What this task involves: Below this line is the material. Write out only its lines from the one containing "Lemma emits_tx_attempt fuel" through the one containing "induction fuel as [| fuel IH]; cbn", both kept, exactly.
# # # #
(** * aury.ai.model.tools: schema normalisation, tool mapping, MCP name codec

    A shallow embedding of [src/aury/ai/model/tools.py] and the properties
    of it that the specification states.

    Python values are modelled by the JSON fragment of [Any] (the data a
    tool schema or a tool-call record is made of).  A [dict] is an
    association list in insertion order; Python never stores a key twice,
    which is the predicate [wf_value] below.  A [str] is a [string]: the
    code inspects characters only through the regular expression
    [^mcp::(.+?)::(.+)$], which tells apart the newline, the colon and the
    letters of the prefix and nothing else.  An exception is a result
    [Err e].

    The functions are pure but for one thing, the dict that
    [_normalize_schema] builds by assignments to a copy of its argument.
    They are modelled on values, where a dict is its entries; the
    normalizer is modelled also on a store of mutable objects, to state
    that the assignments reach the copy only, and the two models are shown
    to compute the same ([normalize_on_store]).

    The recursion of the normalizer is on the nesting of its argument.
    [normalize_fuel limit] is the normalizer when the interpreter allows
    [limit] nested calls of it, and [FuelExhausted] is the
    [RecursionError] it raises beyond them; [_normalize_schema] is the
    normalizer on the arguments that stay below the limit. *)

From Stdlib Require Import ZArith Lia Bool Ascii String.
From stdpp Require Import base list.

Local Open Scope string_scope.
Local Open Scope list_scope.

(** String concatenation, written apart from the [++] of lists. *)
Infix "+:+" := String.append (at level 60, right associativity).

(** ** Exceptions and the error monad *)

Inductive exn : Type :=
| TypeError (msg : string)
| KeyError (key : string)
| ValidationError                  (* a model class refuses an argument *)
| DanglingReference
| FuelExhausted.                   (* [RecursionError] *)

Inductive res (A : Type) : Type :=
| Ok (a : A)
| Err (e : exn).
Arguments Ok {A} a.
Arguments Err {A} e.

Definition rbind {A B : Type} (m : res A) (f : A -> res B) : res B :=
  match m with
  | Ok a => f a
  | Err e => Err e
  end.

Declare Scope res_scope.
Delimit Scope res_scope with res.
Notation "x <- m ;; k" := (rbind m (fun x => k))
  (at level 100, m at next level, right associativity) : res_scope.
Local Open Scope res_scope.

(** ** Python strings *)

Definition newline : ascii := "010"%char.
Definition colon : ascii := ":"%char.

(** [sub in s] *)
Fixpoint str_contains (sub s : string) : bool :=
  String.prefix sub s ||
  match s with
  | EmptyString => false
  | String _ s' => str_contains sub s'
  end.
# # # #
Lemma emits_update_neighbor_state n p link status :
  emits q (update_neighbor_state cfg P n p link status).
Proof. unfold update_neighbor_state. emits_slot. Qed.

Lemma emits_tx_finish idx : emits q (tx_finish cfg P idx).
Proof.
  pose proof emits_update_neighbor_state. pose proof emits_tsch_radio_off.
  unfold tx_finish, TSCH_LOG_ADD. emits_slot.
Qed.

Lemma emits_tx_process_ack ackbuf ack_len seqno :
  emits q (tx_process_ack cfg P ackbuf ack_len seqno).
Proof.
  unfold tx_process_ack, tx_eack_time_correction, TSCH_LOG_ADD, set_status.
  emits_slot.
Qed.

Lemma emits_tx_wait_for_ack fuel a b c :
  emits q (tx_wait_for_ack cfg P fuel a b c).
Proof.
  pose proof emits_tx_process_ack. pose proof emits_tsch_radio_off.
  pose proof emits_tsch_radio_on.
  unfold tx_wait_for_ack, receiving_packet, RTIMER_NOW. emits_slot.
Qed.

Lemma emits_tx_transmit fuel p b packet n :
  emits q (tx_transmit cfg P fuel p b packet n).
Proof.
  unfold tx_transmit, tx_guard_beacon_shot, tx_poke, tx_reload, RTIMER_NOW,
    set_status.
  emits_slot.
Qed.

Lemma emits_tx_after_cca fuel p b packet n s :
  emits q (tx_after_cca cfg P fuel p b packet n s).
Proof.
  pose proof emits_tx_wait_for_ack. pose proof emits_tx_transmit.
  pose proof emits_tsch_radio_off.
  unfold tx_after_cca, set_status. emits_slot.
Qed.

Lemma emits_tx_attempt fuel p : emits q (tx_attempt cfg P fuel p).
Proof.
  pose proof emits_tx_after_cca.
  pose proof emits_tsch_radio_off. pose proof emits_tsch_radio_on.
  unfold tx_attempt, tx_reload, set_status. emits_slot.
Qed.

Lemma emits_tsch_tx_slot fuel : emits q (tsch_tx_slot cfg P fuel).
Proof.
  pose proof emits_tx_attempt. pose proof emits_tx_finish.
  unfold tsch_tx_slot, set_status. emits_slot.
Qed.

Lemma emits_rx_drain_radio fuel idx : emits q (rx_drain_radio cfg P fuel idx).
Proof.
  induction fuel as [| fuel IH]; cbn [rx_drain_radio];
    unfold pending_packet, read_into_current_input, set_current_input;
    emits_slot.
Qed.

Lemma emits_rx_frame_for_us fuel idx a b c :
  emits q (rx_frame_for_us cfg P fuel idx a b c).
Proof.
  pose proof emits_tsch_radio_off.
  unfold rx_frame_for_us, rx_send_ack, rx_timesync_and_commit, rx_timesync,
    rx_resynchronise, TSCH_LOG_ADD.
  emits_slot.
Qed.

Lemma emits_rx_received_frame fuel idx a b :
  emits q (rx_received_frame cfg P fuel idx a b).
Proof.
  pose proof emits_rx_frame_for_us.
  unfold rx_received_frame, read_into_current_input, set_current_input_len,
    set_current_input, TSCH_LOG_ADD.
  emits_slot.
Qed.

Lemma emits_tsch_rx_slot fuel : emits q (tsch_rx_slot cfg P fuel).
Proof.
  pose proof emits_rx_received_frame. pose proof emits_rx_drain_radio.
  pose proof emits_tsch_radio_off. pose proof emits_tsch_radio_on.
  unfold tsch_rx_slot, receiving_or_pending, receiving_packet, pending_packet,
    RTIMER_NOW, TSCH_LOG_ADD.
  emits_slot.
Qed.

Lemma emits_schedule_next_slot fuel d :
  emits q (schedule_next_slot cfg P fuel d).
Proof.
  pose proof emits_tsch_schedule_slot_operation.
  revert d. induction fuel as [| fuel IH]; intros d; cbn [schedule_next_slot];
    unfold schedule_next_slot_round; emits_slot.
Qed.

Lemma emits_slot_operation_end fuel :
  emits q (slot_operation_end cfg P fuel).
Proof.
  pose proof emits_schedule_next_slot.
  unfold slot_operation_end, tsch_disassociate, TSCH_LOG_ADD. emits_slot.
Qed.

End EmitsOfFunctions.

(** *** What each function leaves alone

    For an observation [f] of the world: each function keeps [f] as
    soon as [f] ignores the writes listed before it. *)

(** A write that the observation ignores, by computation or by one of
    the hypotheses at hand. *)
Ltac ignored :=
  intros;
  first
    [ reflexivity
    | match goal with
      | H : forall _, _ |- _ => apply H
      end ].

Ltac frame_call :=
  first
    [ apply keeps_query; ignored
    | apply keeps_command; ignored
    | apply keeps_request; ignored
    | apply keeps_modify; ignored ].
# # # #
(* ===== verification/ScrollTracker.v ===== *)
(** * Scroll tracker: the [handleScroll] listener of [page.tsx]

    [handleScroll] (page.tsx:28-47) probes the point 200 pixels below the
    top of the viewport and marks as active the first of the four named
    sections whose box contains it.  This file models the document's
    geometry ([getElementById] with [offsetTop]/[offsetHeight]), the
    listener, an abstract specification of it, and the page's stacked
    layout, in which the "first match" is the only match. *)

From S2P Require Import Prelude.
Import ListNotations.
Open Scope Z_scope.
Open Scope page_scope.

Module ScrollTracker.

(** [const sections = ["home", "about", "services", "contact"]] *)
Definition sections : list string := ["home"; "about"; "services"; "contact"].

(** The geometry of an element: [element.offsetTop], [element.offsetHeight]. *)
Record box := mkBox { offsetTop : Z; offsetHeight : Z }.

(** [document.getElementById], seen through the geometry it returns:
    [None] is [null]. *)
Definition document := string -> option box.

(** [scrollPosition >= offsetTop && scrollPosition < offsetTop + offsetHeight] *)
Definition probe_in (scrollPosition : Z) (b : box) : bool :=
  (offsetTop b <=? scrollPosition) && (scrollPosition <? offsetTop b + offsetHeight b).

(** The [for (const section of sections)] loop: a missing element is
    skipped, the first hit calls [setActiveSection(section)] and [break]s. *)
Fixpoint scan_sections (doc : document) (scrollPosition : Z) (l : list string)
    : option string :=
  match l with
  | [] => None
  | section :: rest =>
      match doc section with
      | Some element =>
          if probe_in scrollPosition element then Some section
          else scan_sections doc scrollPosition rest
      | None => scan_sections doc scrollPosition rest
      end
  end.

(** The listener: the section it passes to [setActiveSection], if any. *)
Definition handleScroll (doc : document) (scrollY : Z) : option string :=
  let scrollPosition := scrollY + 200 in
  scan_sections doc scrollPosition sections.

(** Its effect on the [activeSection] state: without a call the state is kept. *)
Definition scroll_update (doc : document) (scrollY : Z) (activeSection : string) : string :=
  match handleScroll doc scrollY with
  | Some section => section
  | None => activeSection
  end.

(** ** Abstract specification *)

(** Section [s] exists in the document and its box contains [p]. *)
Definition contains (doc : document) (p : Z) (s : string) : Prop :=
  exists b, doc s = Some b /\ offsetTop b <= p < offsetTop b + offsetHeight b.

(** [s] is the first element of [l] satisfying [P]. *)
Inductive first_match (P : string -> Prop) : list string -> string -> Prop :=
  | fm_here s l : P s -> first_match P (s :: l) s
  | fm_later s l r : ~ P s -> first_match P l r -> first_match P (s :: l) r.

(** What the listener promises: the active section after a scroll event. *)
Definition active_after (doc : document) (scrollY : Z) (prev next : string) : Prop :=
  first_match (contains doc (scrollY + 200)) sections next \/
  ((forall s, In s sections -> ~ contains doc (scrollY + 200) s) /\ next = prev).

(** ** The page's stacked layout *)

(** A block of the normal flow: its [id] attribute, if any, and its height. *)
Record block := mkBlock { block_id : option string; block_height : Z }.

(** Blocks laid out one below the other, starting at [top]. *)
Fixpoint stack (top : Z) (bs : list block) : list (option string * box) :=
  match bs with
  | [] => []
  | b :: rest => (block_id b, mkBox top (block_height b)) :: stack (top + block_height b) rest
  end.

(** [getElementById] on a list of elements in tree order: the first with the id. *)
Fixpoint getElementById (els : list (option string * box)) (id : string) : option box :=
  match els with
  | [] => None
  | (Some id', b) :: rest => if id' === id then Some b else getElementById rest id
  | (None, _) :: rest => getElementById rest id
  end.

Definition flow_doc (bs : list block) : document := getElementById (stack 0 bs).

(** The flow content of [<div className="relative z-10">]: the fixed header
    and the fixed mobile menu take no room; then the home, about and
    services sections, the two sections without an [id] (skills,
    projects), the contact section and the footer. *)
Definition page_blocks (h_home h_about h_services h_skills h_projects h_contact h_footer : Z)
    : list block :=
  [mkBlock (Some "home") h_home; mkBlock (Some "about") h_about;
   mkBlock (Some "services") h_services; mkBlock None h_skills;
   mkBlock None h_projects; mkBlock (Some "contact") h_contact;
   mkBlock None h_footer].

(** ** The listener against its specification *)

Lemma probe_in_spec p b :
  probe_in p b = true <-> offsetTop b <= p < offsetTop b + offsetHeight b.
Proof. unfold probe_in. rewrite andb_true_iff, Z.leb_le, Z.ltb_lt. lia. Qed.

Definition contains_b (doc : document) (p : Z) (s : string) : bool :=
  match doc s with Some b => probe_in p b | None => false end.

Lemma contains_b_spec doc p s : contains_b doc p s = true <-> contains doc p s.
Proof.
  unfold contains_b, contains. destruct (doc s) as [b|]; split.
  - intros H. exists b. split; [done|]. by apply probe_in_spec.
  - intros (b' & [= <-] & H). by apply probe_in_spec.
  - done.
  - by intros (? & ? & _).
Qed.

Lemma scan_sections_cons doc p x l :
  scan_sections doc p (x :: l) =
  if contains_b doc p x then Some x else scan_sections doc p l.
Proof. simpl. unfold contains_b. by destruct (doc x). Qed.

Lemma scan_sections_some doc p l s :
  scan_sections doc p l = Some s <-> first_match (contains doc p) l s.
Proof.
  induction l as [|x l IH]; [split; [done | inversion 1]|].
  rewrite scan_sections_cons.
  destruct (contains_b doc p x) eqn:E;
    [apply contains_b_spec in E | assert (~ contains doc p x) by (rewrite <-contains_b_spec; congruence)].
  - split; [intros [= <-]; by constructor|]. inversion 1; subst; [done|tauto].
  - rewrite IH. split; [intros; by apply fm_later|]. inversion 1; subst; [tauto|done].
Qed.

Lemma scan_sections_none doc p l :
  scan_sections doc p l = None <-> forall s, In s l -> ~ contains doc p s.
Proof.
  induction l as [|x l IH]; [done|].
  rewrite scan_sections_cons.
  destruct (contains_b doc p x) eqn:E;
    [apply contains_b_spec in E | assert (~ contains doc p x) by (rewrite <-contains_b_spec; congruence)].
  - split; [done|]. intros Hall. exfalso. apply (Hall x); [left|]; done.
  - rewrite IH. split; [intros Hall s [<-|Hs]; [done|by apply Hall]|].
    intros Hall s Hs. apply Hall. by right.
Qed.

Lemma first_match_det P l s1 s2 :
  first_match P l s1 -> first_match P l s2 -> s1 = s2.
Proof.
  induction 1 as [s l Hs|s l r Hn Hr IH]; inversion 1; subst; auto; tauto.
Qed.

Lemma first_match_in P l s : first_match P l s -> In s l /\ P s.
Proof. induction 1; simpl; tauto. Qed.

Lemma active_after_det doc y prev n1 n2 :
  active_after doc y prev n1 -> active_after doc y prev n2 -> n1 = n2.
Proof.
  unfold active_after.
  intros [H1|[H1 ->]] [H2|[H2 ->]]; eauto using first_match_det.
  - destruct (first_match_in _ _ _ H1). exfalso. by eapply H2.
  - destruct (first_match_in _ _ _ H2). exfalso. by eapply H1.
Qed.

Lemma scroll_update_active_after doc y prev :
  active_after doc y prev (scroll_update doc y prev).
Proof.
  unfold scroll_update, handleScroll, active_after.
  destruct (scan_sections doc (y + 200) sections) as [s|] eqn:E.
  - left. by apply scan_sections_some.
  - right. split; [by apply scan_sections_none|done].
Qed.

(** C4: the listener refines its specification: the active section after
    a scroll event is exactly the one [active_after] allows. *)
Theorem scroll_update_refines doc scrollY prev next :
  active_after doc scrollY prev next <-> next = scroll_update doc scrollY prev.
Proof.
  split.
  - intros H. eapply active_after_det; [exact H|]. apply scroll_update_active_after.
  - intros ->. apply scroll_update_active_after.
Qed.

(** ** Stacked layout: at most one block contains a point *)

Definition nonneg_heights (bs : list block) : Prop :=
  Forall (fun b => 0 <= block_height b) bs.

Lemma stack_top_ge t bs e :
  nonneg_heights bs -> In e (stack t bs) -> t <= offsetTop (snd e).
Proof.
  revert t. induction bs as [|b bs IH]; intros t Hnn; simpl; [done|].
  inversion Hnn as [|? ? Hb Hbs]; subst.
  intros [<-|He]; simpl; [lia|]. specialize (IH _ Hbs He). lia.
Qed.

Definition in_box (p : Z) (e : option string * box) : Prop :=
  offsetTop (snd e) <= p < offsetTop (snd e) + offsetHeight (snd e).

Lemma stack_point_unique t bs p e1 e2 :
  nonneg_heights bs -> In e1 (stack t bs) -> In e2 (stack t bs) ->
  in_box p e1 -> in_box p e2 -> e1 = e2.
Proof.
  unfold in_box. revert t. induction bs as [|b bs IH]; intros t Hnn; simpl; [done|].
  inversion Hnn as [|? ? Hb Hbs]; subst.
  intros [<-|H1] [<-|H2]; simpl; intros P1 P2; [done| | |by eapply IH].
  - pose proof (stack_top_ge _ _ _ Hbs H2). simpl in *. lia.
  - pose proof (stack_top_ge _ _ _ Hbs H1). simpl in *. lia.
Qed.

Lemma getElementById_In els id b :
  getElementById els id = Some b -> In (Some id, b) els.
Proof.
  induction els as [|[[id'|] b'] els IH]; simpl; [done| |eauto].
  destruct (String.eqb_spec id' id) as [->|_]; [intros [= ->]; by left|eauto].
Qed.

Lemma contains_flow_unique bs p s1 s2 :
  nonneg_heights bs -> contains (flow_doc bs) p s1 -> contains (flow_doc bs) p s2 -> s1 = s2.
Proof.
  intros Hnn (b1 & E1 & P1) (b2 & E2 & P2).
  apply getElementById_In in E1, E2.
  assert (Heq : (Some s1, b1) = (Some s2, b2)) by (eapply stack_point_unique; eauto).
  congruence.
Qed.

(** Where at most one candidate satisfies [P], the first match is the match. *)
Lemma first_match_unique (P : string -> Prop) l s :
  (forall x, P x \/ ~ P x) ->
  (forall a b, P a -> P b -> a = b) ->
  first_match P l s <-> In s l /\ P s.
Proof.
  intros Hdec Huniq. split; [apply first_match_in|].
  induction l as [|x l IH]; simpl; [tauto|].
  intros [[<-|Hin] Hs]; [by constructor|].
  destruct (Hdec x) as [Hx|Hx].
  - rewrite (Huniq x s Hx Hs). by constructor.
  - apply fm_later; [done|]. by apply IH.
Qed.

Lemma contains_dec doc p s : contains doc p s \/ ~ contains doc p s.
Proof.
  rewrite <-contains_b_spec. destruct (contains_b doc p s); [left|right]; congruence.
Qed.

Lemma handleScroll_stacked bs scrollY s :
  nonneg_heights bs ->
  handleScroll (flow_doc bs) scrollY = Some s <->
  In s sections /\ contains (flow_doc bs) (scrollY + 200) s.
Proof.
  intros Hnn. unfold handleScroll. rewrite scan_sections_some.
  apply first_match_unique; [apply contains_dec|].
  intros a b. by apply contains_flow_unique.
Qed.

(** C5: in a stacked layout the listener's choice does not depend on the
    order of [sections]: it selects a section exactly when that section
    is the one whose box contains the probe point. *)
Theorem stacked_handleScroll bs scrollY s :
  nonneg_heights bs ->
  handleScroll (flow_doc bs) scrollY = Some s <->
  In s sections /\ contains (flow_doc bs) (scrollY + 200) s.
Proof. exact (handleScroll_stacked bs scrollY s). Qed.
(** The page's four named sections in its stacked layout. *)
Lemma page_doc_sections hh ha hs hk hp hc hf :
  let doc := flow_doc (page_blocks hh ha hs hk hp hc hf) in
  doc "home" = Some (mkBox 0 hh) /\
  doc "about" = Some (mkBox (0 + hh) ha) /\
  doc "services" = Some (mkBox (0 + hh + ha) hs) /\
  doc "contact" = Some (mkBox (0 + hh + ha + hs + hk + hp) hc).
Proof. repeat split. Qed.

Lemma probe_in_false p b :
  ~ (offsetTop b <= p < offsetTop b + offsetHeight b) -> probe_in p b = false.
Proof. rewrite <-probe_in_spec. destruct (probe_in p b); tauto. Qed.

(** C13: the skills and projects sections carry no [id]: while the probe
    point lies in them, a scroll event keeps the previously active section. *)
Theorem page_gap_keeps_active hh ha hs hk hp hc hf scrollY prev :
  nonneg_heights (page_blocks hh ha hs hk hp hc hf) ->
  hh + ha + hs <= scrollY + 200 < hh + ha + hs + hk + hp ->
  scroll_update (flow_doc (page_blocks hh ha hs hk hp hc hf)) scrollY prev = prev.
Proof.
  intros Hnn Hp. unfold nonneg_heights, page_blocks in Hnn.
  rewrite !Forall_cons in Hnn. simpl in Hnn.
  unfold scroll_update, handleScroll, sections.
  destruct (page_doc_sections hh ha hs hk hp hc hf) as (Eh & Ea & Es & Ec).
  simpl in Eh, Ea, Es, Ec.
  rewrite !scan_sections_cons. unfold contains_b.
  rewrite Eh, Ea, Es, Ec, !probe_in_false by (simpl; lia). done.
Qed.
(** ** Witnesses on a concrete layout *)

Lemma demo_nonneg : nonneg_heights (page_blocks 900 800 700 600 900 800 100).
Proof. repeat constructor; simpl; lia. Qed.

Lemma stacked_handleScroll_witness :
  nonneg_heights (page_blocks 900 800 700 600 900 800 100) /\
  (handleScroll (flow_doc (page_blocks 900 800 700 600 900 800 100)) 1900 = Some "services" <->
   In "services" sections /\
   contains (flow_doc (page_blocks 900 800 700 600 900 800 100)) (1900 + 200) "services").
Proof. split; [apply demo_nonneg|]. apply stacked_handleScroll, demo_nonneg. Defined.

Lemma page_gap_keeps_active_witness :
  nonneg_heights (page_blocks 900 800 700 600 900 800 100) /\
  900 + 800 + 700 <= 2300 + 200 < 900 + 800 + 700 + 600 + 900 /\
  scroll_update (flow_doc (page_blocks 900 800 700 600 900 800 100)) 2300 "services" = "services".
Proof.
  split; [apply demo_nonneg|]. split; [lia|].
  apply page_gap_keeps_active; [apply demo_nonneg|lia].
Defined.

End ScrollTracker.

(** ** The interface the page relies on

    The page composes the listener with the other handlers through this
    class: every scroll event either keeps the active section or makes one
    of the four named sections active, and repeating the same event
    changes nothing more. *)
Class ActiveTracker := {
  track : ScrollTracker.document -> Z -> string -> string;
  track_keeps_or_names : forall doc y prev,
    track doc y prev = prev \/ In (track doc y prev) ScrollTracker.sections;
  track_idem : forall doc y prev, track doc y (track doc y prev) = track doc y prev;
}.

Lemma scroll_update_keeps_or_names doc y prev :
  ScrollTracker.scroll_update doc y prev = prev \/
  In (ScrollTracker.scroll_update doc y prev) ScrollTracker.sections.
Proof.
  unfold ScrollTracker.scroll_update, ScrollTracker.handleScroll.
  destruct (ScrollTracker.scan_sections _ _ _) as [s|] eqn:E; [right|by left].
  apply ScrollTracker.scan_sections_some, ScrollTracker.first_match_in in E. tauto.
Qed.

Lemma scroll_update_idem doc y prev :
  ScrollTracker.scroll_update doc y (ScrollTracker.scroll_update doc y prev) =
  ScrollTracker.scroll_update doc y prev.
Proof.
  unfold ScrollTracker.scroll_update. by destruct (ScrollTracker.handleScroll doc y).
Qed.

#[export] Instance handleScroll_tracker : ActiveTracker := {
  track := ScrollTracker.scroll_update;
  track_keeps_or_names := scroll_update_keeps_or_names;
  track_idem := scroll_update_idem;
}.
# # # #
Task response:
Lemma emits_tx_attempt fuel p : emits q (tx_attempt cfg P fuel p).
Proof.
  pose proof emits_tx_after_cca.
  pose proof emits_tsch_radio_off. pose proof emits_tsch_radio_on.
  unfold tx_attempt, tx_reload, set_status. emits_slot.
Qed.

Lemma emits_tsch_tx_slot fuel : emits q (tsch_tx_slot cfg P fuel).
Proof.
  pose proof emits_tx_attempt. pose proof emits_tx_finish.
  unfold tsch_tx_slot, set_status. emits_slot.
Qed.

Lemma emits_rx_drain_radio fuel idx : emits q (rx_drain_radio cfg P fuel idx).
Proof.
  induction fuel as [| fuel IH]; cbn [rx_drain_radio];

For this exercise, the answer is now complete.